- [Excerpted data]:

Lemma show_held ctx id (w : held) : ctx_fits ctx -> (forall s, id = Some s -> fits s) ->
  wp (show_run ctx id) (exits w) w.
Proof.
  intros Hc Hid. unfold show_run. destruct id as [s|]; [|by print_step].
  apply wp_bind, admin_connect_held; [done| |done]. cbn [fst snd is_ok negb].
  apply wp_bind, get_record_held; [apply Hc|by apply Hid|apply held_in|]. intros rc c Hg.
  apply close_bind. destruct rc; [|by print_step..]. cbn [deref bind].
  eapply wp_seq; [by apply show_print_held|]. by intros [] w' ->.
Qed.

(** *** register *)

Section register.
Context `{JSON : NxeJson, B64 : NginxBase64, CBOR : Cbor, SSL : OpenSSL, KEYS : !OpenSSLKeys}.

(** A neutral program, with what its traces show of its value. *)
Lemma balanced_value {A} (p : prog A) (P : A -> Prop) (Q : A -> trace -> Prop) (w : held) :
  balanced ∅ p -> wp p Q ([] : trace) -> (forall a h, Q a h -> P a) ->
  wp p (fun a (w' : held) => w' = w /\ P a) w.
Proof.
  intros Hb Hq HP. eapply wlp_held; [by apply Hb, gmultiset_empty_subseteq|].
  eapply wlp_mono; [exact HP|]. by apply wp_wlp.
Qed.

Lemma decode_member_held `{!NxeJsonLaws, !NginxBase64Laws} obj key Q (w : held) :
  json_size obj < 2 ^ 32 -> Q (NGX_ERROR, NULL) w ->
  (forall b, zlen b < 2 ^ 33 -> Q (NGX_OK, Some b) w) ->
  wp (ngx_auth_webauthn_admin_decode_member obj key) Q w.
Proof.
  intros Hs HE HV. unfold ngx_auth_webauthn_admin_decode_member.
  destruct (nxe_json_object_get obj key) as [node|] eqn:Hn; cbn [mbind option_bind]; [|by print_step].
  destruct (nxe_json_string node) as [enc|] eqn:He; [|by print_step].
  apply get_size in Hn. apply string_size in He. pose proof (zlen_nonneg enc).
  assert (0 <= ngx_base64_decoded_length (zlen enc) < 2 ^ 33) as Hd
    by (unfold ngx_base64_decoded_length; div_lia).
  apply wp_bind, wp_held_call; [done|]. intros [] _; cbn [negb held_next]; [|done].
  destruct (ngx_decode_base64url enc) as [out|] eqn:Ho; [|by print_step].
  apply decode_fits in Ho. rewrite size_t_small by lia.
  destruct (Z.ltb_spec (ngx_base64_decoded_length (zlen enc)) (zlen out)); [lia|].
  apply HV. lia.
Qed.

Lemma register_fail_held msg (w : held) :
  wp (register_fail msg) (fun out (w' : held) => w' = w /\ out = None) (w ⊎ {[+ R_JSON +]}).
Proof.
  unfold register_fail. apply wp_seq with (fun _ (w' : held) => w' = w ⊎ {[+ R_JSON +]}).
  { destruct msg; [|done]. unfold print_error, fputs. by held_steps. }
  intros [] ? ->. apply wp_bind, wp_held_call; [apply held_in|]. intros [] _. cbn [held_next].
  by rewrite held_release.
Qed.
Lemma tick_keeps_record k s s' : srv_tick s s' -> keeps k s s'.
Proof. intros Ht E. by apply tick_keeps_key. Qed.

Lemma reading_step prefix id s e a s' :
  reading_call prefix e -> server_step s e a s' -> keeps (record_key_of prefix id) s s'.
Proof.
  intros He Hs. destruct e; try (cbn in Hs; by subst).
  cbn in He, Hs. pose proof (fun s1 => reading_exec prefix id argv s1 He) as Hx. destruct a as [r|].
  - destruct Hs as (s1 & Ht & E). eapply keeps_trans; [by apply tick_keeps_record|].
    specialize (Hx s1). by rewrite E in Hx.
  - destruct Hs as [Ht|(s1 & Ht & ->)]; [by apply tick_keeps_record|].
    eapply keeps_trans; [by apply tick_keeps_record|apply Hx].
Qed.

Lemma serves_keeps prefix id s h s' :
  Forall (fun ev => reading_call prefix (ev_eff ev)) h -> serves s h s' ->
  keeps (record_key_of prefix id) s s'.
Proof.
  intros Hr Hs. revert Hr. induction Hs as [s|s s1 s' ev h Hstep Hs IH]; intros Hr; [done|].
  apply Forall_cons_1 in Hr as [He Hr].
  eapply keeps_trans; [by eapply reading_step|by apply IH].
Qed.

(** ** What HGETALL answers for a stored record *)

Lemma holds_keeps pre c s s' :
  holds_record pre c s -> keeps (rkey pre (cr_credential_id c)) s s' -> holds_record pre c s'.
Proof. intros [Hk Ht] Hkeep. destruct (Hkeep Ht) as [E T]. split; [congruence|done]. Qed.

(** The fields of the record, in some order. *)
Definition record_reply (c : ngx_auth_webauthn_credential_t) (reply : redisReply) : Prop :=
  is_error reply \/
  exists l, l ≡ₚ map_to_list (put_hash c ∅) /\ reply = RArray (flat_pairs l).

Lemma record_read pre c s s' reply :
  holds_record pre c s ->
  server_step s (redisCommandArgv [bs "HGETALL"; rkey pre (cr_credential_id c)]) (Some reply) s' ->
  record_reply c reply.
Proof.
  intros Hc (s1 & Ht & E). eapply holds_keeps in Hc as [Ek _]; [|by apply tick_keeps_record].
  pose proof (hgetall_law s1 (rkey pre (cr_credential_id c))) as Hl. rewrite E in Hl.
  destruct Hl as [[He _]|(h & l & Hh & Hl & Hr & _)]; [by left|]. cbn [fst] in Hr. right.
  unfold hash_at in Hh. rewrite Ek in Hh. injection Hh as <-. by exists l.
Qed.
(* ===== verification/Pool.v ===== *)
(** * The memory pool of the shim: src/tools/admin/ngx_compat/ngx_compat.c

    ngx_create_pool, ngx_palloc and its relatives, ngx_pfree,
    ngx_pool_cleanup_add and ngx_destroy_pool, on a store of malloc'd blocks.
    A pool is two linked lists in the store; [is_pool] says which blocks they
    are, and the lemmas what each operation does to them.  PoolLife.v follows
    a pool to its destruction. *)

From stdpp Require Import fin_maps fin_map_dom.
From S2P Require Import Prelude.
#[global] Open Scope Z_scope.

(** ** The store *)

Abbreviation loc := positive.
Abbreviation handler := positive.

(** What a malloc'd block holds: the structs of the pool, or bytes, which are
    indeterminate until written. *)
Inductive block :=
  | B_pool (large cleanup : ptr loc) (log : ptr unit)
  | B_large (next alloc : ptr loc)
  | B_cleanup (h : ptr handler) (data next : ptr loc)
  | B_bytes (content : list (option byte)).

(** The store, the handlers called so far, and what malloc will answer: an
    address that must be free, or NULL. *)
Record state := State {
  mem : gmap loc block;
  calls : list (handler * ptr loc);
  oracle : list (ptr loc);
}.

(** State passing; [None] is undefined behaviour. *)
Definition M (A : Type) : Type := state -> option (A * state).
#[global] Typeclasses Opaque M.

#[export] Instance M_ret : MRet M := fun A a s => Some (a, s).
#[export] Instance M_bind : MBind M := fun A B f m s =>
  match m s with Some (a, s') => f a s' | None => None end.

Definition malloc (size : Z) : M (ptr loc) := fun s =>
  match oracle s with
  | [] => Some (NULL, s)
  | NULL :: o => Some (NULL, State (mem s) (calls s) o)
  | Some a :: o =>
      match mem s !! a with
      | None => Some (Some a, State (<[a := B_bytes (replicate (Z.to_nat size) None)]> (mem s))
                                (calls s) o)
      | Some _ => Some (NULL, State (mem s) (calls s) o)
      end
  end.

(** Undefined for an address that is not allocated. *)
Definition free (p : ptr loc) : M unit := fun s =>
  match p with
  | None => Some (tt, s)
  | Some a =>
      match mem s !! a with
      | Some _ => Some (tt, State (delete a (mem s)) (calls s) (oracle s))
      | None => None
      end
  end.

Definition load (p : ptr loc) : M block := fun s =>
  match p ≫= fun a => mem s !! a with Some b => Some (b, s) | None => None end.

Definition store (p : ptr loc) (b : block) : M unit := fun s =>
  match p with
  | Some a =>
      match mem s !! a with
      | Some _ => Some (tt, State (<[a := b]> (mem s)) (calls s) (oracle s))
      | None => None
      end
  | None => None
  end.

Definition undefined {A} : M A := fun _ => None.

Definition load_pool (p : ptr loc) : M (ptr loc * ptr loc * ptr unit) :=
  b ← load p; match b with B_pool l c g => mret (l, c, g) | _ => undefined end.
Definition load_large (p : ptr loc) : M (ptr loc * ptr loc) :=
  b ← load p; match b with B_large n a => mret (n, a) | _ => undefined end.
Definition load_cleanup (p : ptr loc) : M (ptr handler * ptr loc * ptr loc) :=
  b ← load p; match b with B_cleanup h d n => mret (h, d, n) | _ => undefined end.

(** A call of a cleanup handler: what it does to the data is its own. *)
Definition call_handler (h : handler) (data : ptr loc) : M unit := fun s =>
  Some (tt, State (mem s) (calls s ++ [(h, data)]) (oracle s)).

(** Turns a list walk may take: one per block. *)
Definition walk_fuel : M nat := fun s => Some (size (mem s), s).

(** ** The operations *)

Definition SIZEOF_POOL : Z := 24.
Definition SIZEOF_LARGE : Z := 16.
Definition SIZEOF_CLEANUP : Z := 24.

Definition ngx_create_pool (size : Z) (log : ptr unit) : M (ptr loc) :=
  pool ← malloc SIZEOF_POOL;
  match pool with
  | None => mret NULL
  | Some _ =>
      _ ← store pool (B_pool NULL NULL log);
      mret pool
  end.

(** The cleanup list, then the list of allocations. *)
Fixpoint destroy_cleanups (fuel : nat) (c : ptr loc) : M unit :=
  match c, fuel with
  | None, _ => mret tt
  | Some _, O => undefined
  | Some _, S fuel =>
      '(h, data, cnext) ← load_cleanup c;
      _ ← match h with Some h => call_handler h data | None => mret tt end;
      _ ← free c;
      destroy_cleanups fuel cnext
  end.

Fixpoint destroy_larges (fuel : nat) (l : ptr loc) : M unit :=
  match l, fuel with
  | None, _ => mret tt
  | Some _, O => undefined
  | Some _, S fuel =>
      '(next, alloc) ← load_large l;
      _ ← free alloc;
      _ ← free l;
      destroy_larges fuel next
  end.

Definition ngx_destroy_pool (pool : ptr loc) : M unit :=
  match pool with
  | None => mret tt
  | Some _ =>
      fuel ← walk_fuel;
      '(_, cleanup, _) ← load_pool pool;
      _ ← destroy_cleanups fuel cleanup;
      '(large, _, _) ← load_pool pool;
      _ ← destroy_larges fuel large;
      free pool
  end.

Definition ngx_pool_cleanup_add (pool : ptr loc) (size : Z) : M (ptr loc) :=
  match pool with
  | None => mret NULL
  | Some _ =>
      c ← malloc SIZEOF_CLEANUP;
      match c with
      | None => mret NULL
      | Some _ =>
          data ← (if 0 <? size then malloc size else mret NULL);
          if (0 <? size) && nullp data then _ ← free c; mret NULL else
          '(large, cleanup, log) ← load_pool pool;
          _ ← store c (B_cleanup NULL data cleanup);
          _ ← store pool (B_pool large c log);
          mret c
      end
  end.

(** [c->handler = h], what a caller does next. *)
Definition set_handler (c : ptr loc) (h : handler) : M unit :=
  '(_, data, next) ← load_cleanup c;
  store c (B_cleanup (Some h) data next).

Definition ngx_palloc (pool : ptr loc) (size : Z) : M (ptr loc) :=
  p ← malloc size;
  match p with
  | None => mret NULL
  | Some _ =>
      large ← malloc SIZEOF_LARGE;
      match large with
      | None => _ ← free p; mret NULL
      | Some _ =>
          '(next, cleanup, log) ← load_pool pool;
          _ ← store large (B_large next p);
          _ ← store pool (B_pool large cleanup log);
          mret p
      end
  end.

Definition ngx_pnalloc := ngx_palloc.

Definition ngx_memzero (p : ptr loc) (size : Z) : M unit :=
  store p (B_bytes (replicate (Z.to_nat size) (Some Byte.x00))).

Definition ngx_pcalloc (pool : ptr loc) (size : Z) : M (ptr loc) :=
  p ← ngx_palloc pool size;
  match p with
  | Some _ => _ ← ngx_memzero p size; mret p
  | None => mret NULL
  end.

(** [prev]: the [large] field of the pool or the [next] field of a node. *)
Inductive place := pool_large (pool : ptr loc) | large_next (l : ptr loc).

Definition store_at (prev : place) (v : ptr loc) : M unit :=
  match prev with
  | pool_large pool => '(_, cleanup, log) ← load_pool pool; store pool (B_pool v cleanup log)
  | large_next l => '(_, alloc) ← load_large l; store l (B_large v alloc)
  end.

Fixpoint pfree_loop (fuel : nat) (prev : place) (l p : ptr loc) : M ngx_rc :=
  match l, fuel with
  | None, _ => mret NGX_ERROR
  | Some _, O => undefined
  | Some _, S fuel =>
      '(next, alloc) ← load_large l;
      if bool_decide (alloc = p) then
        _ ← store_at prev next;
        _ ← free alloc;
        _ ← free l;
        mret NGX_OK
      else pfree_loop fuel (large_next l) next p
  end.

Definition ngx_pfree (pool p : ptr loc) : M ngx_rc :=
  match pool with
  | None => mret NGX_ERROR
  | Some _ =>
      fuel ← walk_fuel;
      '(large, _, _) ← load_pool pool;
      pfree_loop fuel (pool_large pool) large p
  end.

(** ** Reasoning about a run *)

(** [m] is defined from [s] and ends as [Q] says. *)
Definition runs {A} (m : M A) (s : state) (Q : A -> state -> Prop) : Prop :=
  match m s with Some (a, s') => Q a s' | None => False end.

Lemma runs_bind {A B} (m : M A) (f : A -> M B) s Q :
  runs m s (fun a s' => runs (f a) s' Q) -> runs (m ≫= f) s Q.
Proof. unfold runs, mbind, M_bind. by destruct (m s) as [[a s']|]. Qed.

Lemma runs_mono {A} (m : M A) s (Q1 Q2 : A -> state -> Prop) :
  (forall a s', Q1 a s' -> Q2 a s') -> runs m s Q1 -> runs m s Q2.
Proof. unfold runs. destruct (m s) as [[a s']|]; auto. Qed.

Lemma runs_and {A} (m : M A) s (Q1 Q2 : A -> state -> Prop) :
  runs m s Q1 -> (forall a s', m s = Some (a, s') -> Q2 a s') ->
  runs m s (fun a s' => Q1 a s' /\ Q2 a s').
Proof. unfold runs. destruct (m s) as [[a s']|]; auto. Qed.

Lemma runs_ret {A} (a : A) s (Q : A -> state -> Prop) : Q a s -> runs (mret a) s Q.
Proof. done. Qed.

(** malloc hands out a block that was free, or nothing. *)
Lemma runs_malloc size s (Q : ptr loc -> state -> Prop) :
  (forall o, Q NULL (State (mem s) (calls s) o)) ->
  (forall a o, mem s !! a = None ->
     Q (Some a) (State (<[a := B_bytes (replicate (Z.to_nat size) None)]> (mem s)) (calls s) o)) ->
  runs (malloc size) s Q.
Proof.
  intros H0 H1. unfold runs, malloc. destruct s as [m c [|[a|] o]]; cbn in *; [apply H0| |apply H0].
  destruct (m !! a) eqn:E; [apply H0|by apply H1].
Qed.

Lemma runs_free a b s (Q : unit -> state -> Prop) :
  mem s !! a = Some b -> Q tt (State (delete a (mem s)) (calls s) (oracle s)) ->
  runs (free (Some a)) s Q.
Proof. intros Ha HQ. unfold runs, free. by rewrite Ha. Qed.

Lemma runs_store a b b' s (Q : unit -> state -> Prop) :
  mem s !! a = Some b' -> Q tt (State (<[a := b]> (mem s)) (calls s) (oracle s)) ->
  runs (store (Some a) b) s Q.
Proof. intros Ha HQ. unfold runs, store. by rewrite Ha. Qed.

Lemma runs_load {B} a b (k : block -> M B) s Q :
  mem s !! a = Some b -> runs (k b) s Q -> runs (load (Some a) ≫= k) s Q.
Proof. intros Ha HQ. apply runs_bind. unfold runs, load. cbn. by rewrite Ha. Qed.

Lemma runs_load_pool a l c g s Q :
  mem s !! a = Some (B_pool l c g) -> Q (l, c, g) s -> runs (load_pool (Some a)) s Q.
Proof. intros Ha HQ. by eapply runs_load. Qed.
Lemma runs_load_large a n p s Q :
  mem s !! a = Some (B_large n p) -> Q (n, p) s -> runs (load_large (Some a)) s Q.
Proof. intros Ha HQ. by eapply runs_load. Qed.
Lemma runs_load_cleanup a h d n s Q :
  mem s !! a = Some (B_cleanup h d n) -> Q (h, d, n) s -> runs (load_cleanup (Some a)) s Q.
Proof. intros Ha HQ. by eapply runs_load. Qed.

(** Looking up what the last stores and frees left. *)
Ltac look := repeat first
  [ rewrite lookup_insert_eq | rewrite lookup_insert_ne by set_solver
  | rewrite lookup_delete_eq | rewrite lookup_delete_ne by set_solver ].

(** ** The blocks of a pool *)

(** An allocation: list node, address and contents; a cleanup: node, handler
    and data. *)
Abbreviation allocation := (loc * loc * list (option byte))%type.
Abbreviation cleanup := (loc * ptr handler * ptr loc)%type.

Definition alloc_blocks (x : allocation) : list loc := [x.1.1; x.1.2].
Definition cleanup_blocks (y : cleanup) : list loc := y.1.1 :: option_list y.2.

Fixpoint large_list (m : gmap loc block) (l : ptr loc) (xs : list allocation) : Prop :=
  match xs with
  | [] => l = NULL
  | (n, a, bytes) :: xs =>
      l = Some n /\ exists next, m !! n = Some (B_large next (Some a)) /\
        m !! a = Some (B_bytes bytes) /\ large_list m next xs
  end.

- [What the task requires]:
Above are the records. Copy the lines beginning at the one that has "apply Forall_cons_1 in Hr as [He Hr]." and ending with the one that has "server_step s (redisCommandArgv", unchanged.

- [Result of the exercise]:
  apply Forall_cons_1 in Hr as [He Hr].
  eapply keeps_trans; [by eapply reading_step|by apply IH].
Qed.

(** ** What HGETALL answers for a stored record *)

Lemma holds_keeps pre c s s' :
  holds_record pre c s -> keeps (rkey pre (cr_credential_id c)) s s' -> holds_record pre c s'.
Proof. intros [Hk Ht] Hkeep. destruct (Hkeep Ht) as [E T]. split; [congruence|done]. Qed.

(** The fields of the record, in some order. *)
Definition record_reply (c : ngx_auth_webauthn_credential_t) (reply : redisReply) : Prop :=
  is_error reply \/
  exists l, l ≡ₚ map_to_list (put_hash c ∅) /\ reply = RArray (flat_pairs l).

Lemma record_read pre c s s' reply :
  holds_record pre c s ->
  server_step s (redisCommandArgv [bs "HGETALL"; rkey pre (cr_credential_id c)]) (Some reply) s' ->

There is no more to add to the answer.